Sloan-Kettering now has 2,300 chemical agents on file, and has already tested some 1,500. Six of them proved to have a good "differential effect" against one or more types of mouse cancer. A couple of dozen had some lesser effect. According to Dr. C. Chester Stock, head of the Division of Experimental Chemotherapy, this record is by no means discouraging. As the records and experience accumulate, the scientists are learning how to predict whether a compound is worth testing. If a new one has a slight effect, one of its close relatives may prove better. And each slightly successful drug sets biochemists to figuring out why it worked at all.

Cell City. Long-range figuring-out is the duty of such men as Dr. George B. Brown, head of the Protein Chemistry Division. Dr. Brown and his assistants are studying the chemistry of both normal and cancer cells, looking for differences that they may exploit.

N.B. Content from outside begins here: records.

Lemma u32_add_l a b : u32 (u32 a + b) = u32 (a + b).
Proof. unfold u32. by rewrite Zplus_mod_idemp_l. Qed.

(** *** Lengths *)

Lemma zlen_nonneg {A} (l : list A) : 0 <= zlen l.
Proof. unfold zlen; lia. Qed.

Lemma zlen_nil {A} : zlen (@nil A) = 0.
Proof. done. Qed.

Lemma zlen_cons {A} (x : A) l : zlen (x :: l) = 1 + zlen l.
Proof. unfold zlen; simpl; lia. Qed.

Lemma zlen_app {A} (l1 l2 : list A) : zlen (l1 ++ l2) = zlen l1 + zlen l2.
Proof. unfold zlen; rewrite length_app; lia. Qed.

Lemma zlen_splice {A} (l : list A) off src :
  0 <= off -> off + zlen src <= zlen l -> zlen (splice l off src) = zlen l.
Proof.
  unfold zlen, splice; intros.
  rewrite !length_app, length_take, length_drop; lia.
Qed.

Lemma zlen_slice {A} (l : list A) off n :
  0 <= off -> 0 <= n -> off + n <= zlen l -> zlen (slice l off n) = n.
Proof. unfold zlen, slice; intros; rewrite length_take, length_drop; lia. Qed.

Lemma zlen_setb l i x : zlen (setb l i x) = zlen l.
Proof. unfold zlen, setb; by rewrite length_insert. Qed.

Lemma zlen_zeros n : 0 <= n -> zlen (zeros n) = n.
Proof. unfold zlen, zeros; intros; rewrite length_replicate; lia. Qed.

Lemma zlen_upto n : 0 <= n -> zlen (upto n) = n.
Proof. unfold zlen, upto; intros; rewrite length_seqZ; lia. Qed.

Lemma zlen_map {A B} (f : A -> B) l : zlen (map f l) = zlen l.
Proof. unfold zlen; by rewrite length_map. Qed.

(** *** Reading *)

Lemma getb_beyond l i : zlen l <= i -> getb l i = 0.
Proof. unfold getb, zlen; intros; apply nth_overflow; lia. Qed.

Lemma getb_app l1 l2 i :
  0 <= i -> getb (l1 ++ l2) i =
    if decide (i < zlen l1) then getb l1 i else getb l2 (i - zlen l1).
Proof.
  unfold getb, zlen; intros; case_decide.
  - apply app_nth1; lia.
  - rewrite app_nth2 by lia; f_equal; lia.
Qed.

Lemma nth_take_lt (l : list Z) n i : (i < n)%nat -> nth i (take n l) 0 = nth i l 0.
Proof.
  revert n i; induction l as [|x l IH]; intros [|n] [|i] H; simpl; try lia; try done.
  apply IH; lia.
Qed.

Lemma nth_drop_plus (l : list Z) n i : nth i (drop n l) 0 = nth (n + i) l 0.
Proof.
  revert n; induction l as [|x l IH]; intros [|n]; simpl; try done.
  destruct i; done.
Qed.

Lemma getb_slice l off n i :
  0 <= off -> 0 <= i < n -> getb (slice l off n) i = getb l (off + i).
Proof.
  unfold getb, slice; intros.
  rewrite nth_take_lt by lia; rewrite nth_drop_plus; f_equal; lia.
Qed.

Lemma getb_slice_ge l off n i :
  0 <= n -> n <= i -> getb (slice l off n) i = 0.
Proof.
  unfold getb, slice; intros; apply nth_overflow; rewrite length_take; lia.
Qed.

Lemma getb_splice_in l off src i :
  0 <= off -> off + zlen src <= zlen l -> off <= i < off + zlen src ->
  getb (splice l off src) i = getb src (i - off).
Proof.
  unfold splice; intros; rewrite getb_app by lia.
  assert (zlen (take (Z.to_nat off) l) = off) as ->
    by (unfold zlen in *; rewrite length_take; lia).
  rewrite decide_False by lia; rewrite getb_app by lia.
  by rewrite decide_True by lia.
Qed.

Lemma getb_splice_out l off src i :
  0 <= off -> off + zlen src <= zlen l -> 0 <= i -> i < off \/ off + zlen src <= i ->
  getb (splice l off src) i = getb l i.
Proof.
  unfold splice; intros; rewrite getb_app by lia.
  assert (zlen (take (Z.to_nat off) l) = off) as ->
    by (unfold zlen in *; rewrite length_take; lia).
  case_decide.
  - unfold getb; apply nth_take_lt; lia.
  - rewrite getb_app by lia; rewrite decide_False by lia.
    unfold getb; rewrite nth_drop_plus; f_equal; unfold zlen in *; lia.
Qed.

Lemma getb_setb_eq l i x : 0 <= i < zlen l -> getb (setb l i x) i = x.
Proof.
  unfold getb, setb, zlen; intros. apply nth_lookup_Some, list_lookup_insert_eq; lia.
Qed.

Lemma getb_setb_ne l i j x : 0 <= i -> 0 <= j -> i <> j -> getb (setb l i x) j = getb l j.
Proof.
  unfold getb, setb; intros. rewrite !nth_lookup, list_lookup_insert_ne by lia; done.
Qed.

Cell chemistry is a maddeningly complicated study. It is known that cells contain certain chemicals, but they are not mixed together haphazardly like dissolved salts in a chemist's beaker. Each cell is like a great, complex metropolis. The individual citizens (atoms) are organized into intricate groups like the people of the city. Some groupings (e.g., the three-atom molecule of water) are as small and tight as families. Others are larger, like all the workers in one factory. The various groups interact constantly, their links forming and dissolving as the cell lives and grows. Certain single large molecules (analogous to the city government) are thought to affect all the cells.

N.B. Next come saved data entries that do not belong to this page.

(* ===== verification/Crc.v ===== *)
(** * CRC-32 (tools/fsck.beamfs/crc32.c, crc32.h; edac.c)

    The table-driven CRC of the tools, the bit-serial definition it
    implements, the checksums of the superblock and of an inode, and the
    interface behind which the kernel code sees crc32_le. *)

From S2P Require Import Prelude Format.

(** ** The tools' implementation *)

Definition crc_poly : Z := 3988292384. (* 0xEDB88320 *)

(** One bit: [c = (c & 1) ? (poly ^ (c >> 1)) : (c >> 1)]. *)
Definition crc_bit (c : Z) : Z :=
  if Z.land c 1 =? 1 then Z.lxor crc_poly (Z.shiftr c 1) else Z.shiftr c 1.

Definition crc32_init : list Z :=
  map (fun i => foldl (fun c _ => crc_bit c) i (upto 8)) (upto 256).

Definition crc32_table : list Z := Eval vm_compute in crc32_init.

(** [c = crc32_table[(c ^ *p++) & 0xFF] ^ (c >> 8)]. *)
Definition crc_step (c x : Z) : Z :=
  Z.lxor (getb crc32_table (Z.land (Z.lxor c x) 255)) (Z.shiftr c 8).

Definition crc32_internal (seed : Z) (buf : list Z) : Z := foldl crc_step seed buf.

Definition crc_xorout : Z := 4294967295. (* 0xFFFFFFFF *)

Definition crc32 (buf : list Z) : Z := Z.lxor (crc32_internal crc_xorout buf) crc_xorout.

Definition crc32_sb (sb : list Z) : Z :=
  let c := crc32_internal crc_xorout (slice sb 0 off_s_crc32) in
  let c := crc32_internal c (slice sb off_s_uuid (off_s_pad - off_s_uuid)) in
  Z.lxor c crc_xorout.

Definition crc32_inode (raw : list Z) : Z :=
  let staging := slice raw 0 BEAMFS_INODE_CRC_HEAD_LEN ++
                 slice raw BEAMFS_INODE_CRC_TAIL_OFF BEAMFS_INODE_CRC_TAIL_LEN in
  crc32 staging.

(** ** The bit-serial definition *)

Definition bit8 (c : Z) : Z := Nat.iter 8 crc_bit c.

Definition crc_ref (seed : Z) (buf : list Z) : Z := foldl (fun c x => bit8 (Z.lxor c x)) seed buf.

Definition is_u32 (x : Z) : Prop := 0 <= x < 2 ^ 32.

Lemma land_1_mod c : Z.land c 1 = c mod 2.
Proof. change 1 with (Z.ones 1) at 1. by rewrite Z.land_ones by lia. Qed.

Lemma crc_bit_eq c : crc_bit c = Z.lxor (Z.shiftr c 1) (if Z.odd c then crc_poly else 0).
Proof.
  unfold crc_bit. rewrite land_1_mod, Zmod_odd. destruct (Z.odd c); simpl.
  - apply Z.lxor_comm.
  - by rewrite Z.lxor_0_r.
Qed.

Lemma crc_bit_lxor x y : crc_bit (Z.lxor x y) = Z.lxor (crc_bit x) (crc_bit y).
Proof.
  rewrite !crc_bit_eq, Z.shiftr_lxor.
  assert (Z.odd (Z.lxor x y) = xorb (Z.odd x) (Z.odd y)) as ->.
  { rewrite <- !Z.bit0_odd. apply Z.lxor_spec. }
  apply Z.bits_inj. intros n. rewrite !Z.lxor_spec.
  destruct (Z.odd x), (Z.odd y); simpl; rewrite ?Z.testbit_0_l;
    destruct (Z.testbit (Z.shiftr x 1) n), (Z.testbit (Z.shiftr y 1) n), (Z.testbit crc_poly n); done.
Qed.

Lemma bit8_lxor x y : bit8 (Z.lxor x y) = Z.lxor (bit8 x) (bit8 y).
Proof. unfold bit8. simpl. by rewrite !crc_bit_lxor. Qed.

Lemma crc_bit_double y : crc_bit (2 * y) = y.
Proof.
  rewrite crc_bit_eq. rewrite Z.odd_mul. simpl. rewrite Z.lxor_0_r, Z.shiftr_div_pow2 by lia.
  rewrite Z.mul_comm. by apply Z.div_mul.
Qed.

Lemma bit8_shl8 y : bit8 (Z.shiftl y 8) = y.
Proof.
  rewrite Z.shiftl_mul_pow2 by lia. unfold bit8. cbn [Nat.iter].
  replace (y * 2 ^ 8) with (2 * (2 * (2 * (2 * (2 * (2 * (2 * (2 * y)))))))) by lia.
  simpl. by rewrite !crc_bit_double.
Qed.

Lemma crc32_table_bit8 i : 0 <= i < 256 -> getb crc32_table i = bit8 i.
Proof.
  intros Hi. change crc32_table with crc32_init. unfold crc32_init.
  rewrite getb_map by zlen. by rewrite getb_upto by lia.
Qed.

Lemma low_byte_split c : c = Z.lxor (Z.land c 255) (Z.shiftl (Z.shiftr c 8) 8).
Proof.
  apply Z.bits_inj'. intros n Hn. rewrite Z.lxor_spec, Z.land_spec.
  change 255 with (Z.ones 8). rewrite Z.shiftl_spec by done.
  destruct (decide (n < 8)).
  - rewrite Z.ones_spec_low, (Z.testbit_neg_r _ (n - 8)) by lia.
    by rewrite andb_true_r, xorb_false_r.
  - rewrite Z.ones_spec_high by lia. rewrite Z.shiftr_spec by lia.
    rewrite andb_false_r, xorb_false_l. f_equal. lia.
Qed.

Lemma shiftr_lxor_byte c x : is_byte x -> Z.shiftr (Z.lxor c x) 8 = Z.shiftr c 8.
Proof.
  intros Hx. rewrite Z.shiftr_lxor. assert (Z.shiftr x 8 = 0) as ->; [|by rewrite Z.lxor_0_r].
  rewrite Z.shiftr_div_pow2 by lia. apply Z.div_small. apply Hx.
Qed.

Lemma land_255_byte c : is_byte (Z.land c 255).
Proof. change 255 with (Z.ones 8). rewrite Z.land_ones by lia. apply Z.mod_pos_bound. lia. Qed.

Lemma crc_step_bit8 c x : is_byte x -> crc_step c x = bit8 (Z.lxor c x).
Proof.
  intros Hx. unfold crc_step. rewrite crc32_table_bit8 by apply land_255_byte.
  rewrite (low_byte_split (Z.lxor c x)) at 2. rewrite bit8_lxor, bit8_shl8.
  by rewrite shiftr_lxor_byte.
Qed.

(** The table-driven loop is the bit-serial CRC. *)
Lemma crc32_internal_ref seed buf : bytes buf -> crc32_internal seed buf = crc_ref seed buf.
Proof.
  intros H. unfold crc32_internal, crc_ref. revert seed.
  induction H as [|x buf Hx H IH]; intros seed; simpl; [done|].
  by rewrite crc_step_bit8, IH.
Qed.

(** ** Range and injectivity *)

Lemma lxor_bound n x y : 0 <= n -> 0 <= x < 2 ^ n -> 0 <= y < 2 ^ n -> 0 <= Z.lxor x y < 2 ^ n.
Proof.
  intros Hn Hx Hy. assert (0 <= Z.lxor x y) as H0 by (apply Z.lxor_nonneg; lia). split; [done|].
  destruct (decide (Z.lxor x y = 0)) as [->|]; [lia|]. apply Z.log2_lt_pow2; [lia|].
  pose proof (Z.log2_lxor x y ltac:(lia) ltac:(lia)).
  assert (forall z, 0 <= z < 2 ^ n -> Z.log2 z < n \/ z = 0) as L.
  { intros z Hz. destruct (decide (z = 0)); [by right|left]. apply Z.log2_lt_pow2; lia. }
  assert (0 < n) by (destruct (decide (n = 0)) as [->|]; [simpl in *; exfalso; apply n0; replace x with 0 by lia; replace y with 0 by lia; done|lia]).
  destruct (L x Hx) as [?| ->], (L y Hy) as [?| ->]; simpl in *; lia.
Qed.

Lemma crc_bit_range c : is_u32 c -> is_u32 (crc_bit c).
Proof.
  intros Hc. rewrite crc_bit_eq. apply lxor_bound; [lia| |].
  - rewrite Z.shiftr_div_pow2 by lia. unfold is_u32 in Hc. change (2 ^ 1) with 2.
    split; [apply Z.div_pos; lia|]. apply Z.div_lt_upper_bound; lia.
  - destruct (Z.odd c); unfold crc_poly; lia.
Qed.

Lemma bit8_range c : is_u32 c -> is_u32 (bit8 c).
Proof. intros. unfold bit8. simpl. by repeat apply crc_bit_range. Qed.

(** The top bit of a step is the bit that was shifted out. *)
Lemma crc_bit_top c : is_u32 c -> Z.testbit (crc_bit c) 31 = Z.odd c.
Proof.
  intros Hc. rewrite crc_bit_eq, Z.lxor_spec, Z.shiftr_spec by lia.
  assert (Z.testbit c (31 + 1) = false) as ->.
  { destruct (decide (c = 0)) as [->|]; [by rewrite Z.testbit_0_l|].
    apply Z.bits_above_log2; [apply Hc|]. apply Z.log2_lt_pow2; unfold is_u32 in Hc; lia. }
  by destruct (Z.odd c).
Qed.

Lemma crc_bit_inj c d : is_u32 c -> is_u32 d -> crc_bit c = crc_bit d -> c = d.
Proof.
  intros Hc Hd E. assert (O : Z.odd c = Z.odd d).
  { rewrite <- !crc_bit_top by done. by rewrite E. }
  rewrite !crc_bit_eq, O in E. apply (f_equal (fun z => Z.lxor z (if Z.odd d then crc_poly else 0))) in E.
  rewrite !Z.lxor_assoc, Z.lxor_nilpotent, !Z.lxor_0_r in E.
  rewrite (Z.div2_odd c), (Z.div2_odd d), O. rewrite !Z.div2_spec. by rewrite E.
Qed.

Lemma bit8_inj c d : is_u32 c -> is_u32 d -> bit8 c = bit8 d -> c = d.
Proof.
  intros Hc Hd. unfold bit8. simpl. intros E.
  repeat (apply crc_bit_inj in E; [|by repeat apply crc_bit_range|by repeat apply crc_bit_range]).
  done.
Qed.

Lemma byte_u32 x : is_byte x -> is_u32 x.
Proof. unfold is_byte, is_u32. lia. Qed.

Lemma crc_ref_range seed buf : is_u32 seed -> bytes buf -> is_u32 (crc_ref seed buf).
Proof.
  intros Hs H. revert seed Hs. induction H as [|x buf Hx H IH]; intros seed Hs; simpl; [done|].
  apply IH, bit8_range, lxor_bound; [lia|done|by apply byte_u32].
Qed.

(** The state is never forgotten: a fixed message maps states injectively. *)
Lemma crc_ref_inj_seed c d buf :
  is_u32 c -> is_u32 d -> bytes buf -> crc_ref c buf = crc_ref d buf -> c = d.
Proof.
  intros Hc Hd H. revert c d Hc Hd.
  induction H as [|x buf Hx H IH]; intros c d Hc Hd E; simpl in E; [done|].
  apply byte_u32 in Hx.
  apply IH in E; [|by apply bit8_range, lxor_bound..].
  apply bit8_inj in E; [|by apply lxor_bound..].
  apply (f_equal (fun z => Z.lxor z x)) in E.
  by rewrite !Z.lxor_assoc, Z.lxor_nilpotent, !Z.lxor_0_r in E.
Qed.

Lemma byte_add_lxor x v : is_byte x -> 0 <= v -> x + 256 * v = Z.lxor x (Z.shiftl v 8).
Proof.
  intros Hx Hv. rewrite Z.shiftl_mul_pow2 by lia.
  rewrite <- Z.add_nocarry_lxor; [lia|]. apply Z.bits_inj'. intros n Hn.
  rewrite Z.land_spec, Z.bits_0. destruct (decide (n < 8)).
  - rewrite (Z.mul_pow2_bits_low v 8 n) by lia. by rewrite andb_false_r.
  - destruct (decide (x = 0)) as [->|]; [by rewrite Z.bits_0|].
    rewrite (Z.bits_above_log2 x n); [done|apply Hx|]. pose proof (log2_byte x Hx). lia.
Qed.

(** A message shifts through the register as one number. *)
Lemma crc_ref_word c w :
  bytes w -> crc_ref c w = Nat.iter (length w) bit8 (Z.lxor c (le_val w)).
Proof.
  intros H. revert c. induction H as [|x w Hx H IH]; intros c.
  - simpl. by rewrite Z.lxor_0_r.
  - cbn [crc_ref foldl length le_val]. fold (crc_ref (bit8 (Z.lxor c x)) w). rewrite IH.
    rewrite Nat.iter_succ_r. f_equal.
    rewrite byte_add_lxor by (done || apply le_val_range, H).
    by rewrite <- Z.lxor_assoc, (bit8_lxor (Z.lxor c x)), bit8_shl8.
Qed.

Lemma iter_bit8_inj n c d :
  is_u32 c -> is_u32 d -> Nat.iter n bit8 c = Nat.iter n bit8 d -> c = d.
Proof.
  revert c d. induction n as [|n IH]; intros c d Hc Hd E; [done|].
  rewrite !Nat.iter_succ_r in E. apply IH in E; [|by apply bit8_range..]. by apply bit8_inj in E.
Qed.

Lemma crc_ref_inj_window c w w' :
  is_u32 c -> bytes w -> bytes w' -> length w = length w' -> (length w <= 4)%nat ->
  crc_ref c w = crc_ref c w' -> w = w'.
Proof.
  intros Hc Hw Hw' Hl H4 E. rewrite !crc_ref_word, <- Hl in E by done.
  assert (R : forall l, bytes l -> (length l <= 4)%nat -> is_u32 (le_val l)).
  { intros l Hb Hn. pose proof (le_val_range l Hb) as R. unfold is_u32.
    assert (256 ^ zlen l <= 256 ^ 4) by (apply Z.pow_le_mono_r; unfold zlen; lia). lia. }
  apply iter_bit8_inj in E; [|apply lxor_bound; [lia|done|apply R; (done || lia)]..].
  apply (f_equal (Z.lxor c)) in E.
  rewrite <- !Z.lxor_assoc, Z.lxor_nilpotent, !Z.lxor_0_l in E.
  rewrite <- (le_bytes_le_val w), <- (le_bytes_le_val w') by done. by rewrite Hl, E.
Qed.

Lemma crc_ref_app c a b : crc_ref c (a ++ b) = crc_ref (crc_ref c a) b.
Proof. apply foldl_app. Qed.

Lemma lxor_cancel_r x y z : Z.lxor x z = Z.lxor y z -> x = y.
Proof.
  intros E. apply (f_equal (fun t => Z.lxor t z)) in E.
  by rewrite !Z.lxor_assoc, Z.lxor_nilpotent, !Z.lxor_0_r in E.
Qed.

Lemma xorout_u32 : is_u32 crc_xorout.
Proof. unfold is_u32, crc_xorout. lia. Qed.

(** ** The kernel's library

    crc32_le of the kernel is code outside the repository.  What edac.c
    relies on is its documented behaviour: CRC-32 with the reflected
    polynomial 0xEDB88320, without initial or final inversion. *)
Class CrcLib := {
  crc32_le : Z -> list Z -> Z;
  crc32_le_spec : forall c l, is_u32 c -> bytes l -> crc32_le c l = crc_ref c l }.

(** The tools' implementation is one such library. *)
#[export] Program Instance tools_crc : CrcLib := {| crc32_le := crc32_internal |}.
Next Obligation. intros; by apply crc32_internal_ref. Qed.

Section kernel_crc.
Context `{CL : !CrcLib}.

Definition beamfs_crc32 (buf : list Z) : Z := Z.lxor (crc32_le crc_xorout buf) crc_xorout.

Definition beamfs_crc32_sb (fsb : list Z) : Z :=
  let c := crc32_le crc_xorout (slice fsb 0 off_s_crc32) in
  let c := crc32_le c (slice fsb off_s_uuid (off_s_pad - off_s_uuid)) in
  Z.lxor c crc_xorout.

Lemma beamfs_crc32_tools buf : bytes buf -> beamfs_crc32 buf = crc32 buf.
Proof.
  intros Hb. unfold beamfs_crc32, crc32.
  by rewrite crc32_le_spec, crc32_internal_ref by (done || apply xorout_u32).
Qed.

Lemma beamfs_crc32_range buf : bytes buf -> is_u32 (beamfs_crc32 buf).
Proof.
  intros Hb. unfold beamfs_crc32. rewrite crc32_le_spec by (done || apply xorout_u32).
  apply lxor_bound; [lia| |apply xorout_u32]. by apply crc_ref_range; [apply xorout_u32|].
Qed.

Lemma beamfs_crc32_sb_staging fsb :
  bytes fsb ->
  beamfs_crc32_sb fsb =
  beamfs_crc32 (slice fsb 0 off_s_crc32 ++ slice fsb off_s_uuid (off_s_pad - off_s_uuid)).
Proof.
  intros Hb. pose proof xorout_u32. unfold beamfs_crc32_sb, beamfs_crc32.
  rewrite (crc32_le_spec _ (_ ++ _)), crc_ref_app by (try apply bytes_app; auto with bytes).
  rewrite (crc32_le_spec crc_xorout) by auto with bytes.
  rewrite crc32_le_spec by (auto with bytes; apply crc_ref_range; auto with bytes). done.
Qed.
End kernel_crc.

(** ** Theorems *)

(** C36: the table-driven CRC of the tools computes the bit-serial CRC-32
    (reflected polynomial 0xEDB88320) from any seed, and a checksum over
    two pieces is the checksum over their concatenation. *)
Theorem crc32_internal_correct (seed : Z) (a b : list Z) :
  bytes a -> bytes b ->
  crc32_internal seed (a ++ b) = crc_ref seed (a ++ b) /\
  crc32_internal (crc32_internal seed a) b = crc32_internal seed (a ++ b).
Proof.
  intros Ha Hb. rewrite !crc32_internal_ref by (done || by apply bytes_app).
  split; [done|]. by rewrite crc_ref_app.
Qed.

Lemma crc32_internal_correct_witness :
  crc32_internal 7 ([1; 2] ++ [3]) = crc_ref 7 ([1; 2] ++ [3]).
Proof. apply (crc32_internal_correct 7 [1; 2] [3]); repeat constructor; lia. Defined.

(** The checksum detects every burst of up to four consecutive bytes:
    two buffers that agree outside such a window and differ inside it have
    different CRCs. *)
Theorem crc32_detects_burst `{CL : !CrcLib} (pre w w' post : list Z) :
  bytes pre -> bytes w -> bytes w' -> bytes post ->
  zlen w = zlen w' -> zlen w <= 4 -> w <> w' ->
  beamfs_crc32 (pre ++ w ++ post) <> beamfs_crc32 (pre ++ w' ++ post).
Proof.
  intros Hpre Hw Hw' Hpost Hl H4 Hne E. apply Hne. pose proof xorout_u32 as Hx.
  unfold beamfs_crc32 in E. apply lxor_cancel_r in E.
  rewrite !crc32_le_spec, !crc_ref_app in E by (done || by rewrite !bytes_app).
  assert (Hs : is_u32 (crc_ref crc_xorout pre)) by (by apply crc_ref_range).
  apply crc_ref_inj_seed in E; [|by apply crc_ref_range..|done].
  apply crc_ref_inj_window in E; unfold zlen in *; (done || lia).
Qed.

Lemma crc32_detects_burst_witness :
  beamfs_crc32 ([1; 2; 3] ++ [4; 5] ++ [6]) <> beamfs_crc32 ([1; 2; 3] ++ [4; 6] ++ [6]).
Proof.
  apply (crc32_detects_burst [1; 2; 3] [4; 5] [4; 6] [6]);
    [bytes_list..|done|vm_compute; discriminate|discriminate].
Defined.

(** Kernel and tools agree on the superblock checksum byte for byte,
    and it is the CRC of the 2765 covered bytes in staging order: region A
    [0, 64) followed by region B [68, 2769). *)
Theorem crc32_sb_agree `{CL : !CrcLib} (sb : list Z) :
  bytes sb -> zlen sb = BEAMFS_BLOCK_SIZE ->
  beamfs_crc32_sb sb = crc32_sb sb /\
  crc32_sb sb = crc32 (slice sb 0 64 ++ slice sb 68 2701) /\
  zlen (slice sb 0 64 ++ slice sb 68 2701) = BEAMFS_SB_RS_COVERAGE_BYTES.
Proof.
  intros Hb Hl. unfold BEAMFS_BLOCK_SIZE in Hl. split_and!.
  - rewrite beamfs_crc32_sb_staging by done.
    rewrite beamfs_crc32_tools by (apply bytes_app; auto with bytes).
    symmetry. apply (beamfs_crc32_sb_staging (CL := tools_crc) sb Hb).
  - apply (beamfs_crc32_sb_staging (CL := tools_crc) sb Hb).
  - rewrite zlen_app, !zlen_slice by lia. done.
Qed.

Lemma crc32_sb_agree_witness : beamfs_crc32_sb (zeros 4096) = crc32_sb (zeros 4096).
Proof.
  refine (proj1 (crc32_sb_agree (zeros 4096) _ _)); [apply bytes_zeros|by rewrite zlen_zeros].
Defined.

To get the most rudimentary understanding of the workings of the living, changing cell is enormously difficult. It would be even harder without a new tool: nitrogen 15, a stable (nonradioactive) isotope of nitrogen. Chemically, nitrogen 15 is exactly like the common nitrogen 14. The cells cannot tell the difference. But since it is slightly heavier, nitrogen 15 can be measured accurately by a balky and expensive instrument called a mass spectrometer. If compounds containing nitrogen 15 instead of ordinary nitrogen are fed to cells, the scientists can tell with the mass spectrometer whether the cells have accepted them as food.

Such work is slow and expensive: nitrogen 15 costs $1,000 for a single study. But already Dr. Brown's group have had one outstanding, success in their study of a cell's reproductive system. They used an artificial compound called 2,6-diaminopu-rine, not yet isolated in nature, which they thought had a momentary existence inside the cell. The organic chemists synthesized some of this compound and turned it over to the chemotherapists. They thought that it might have the sought-for "differential effect" on lawless cancer cells.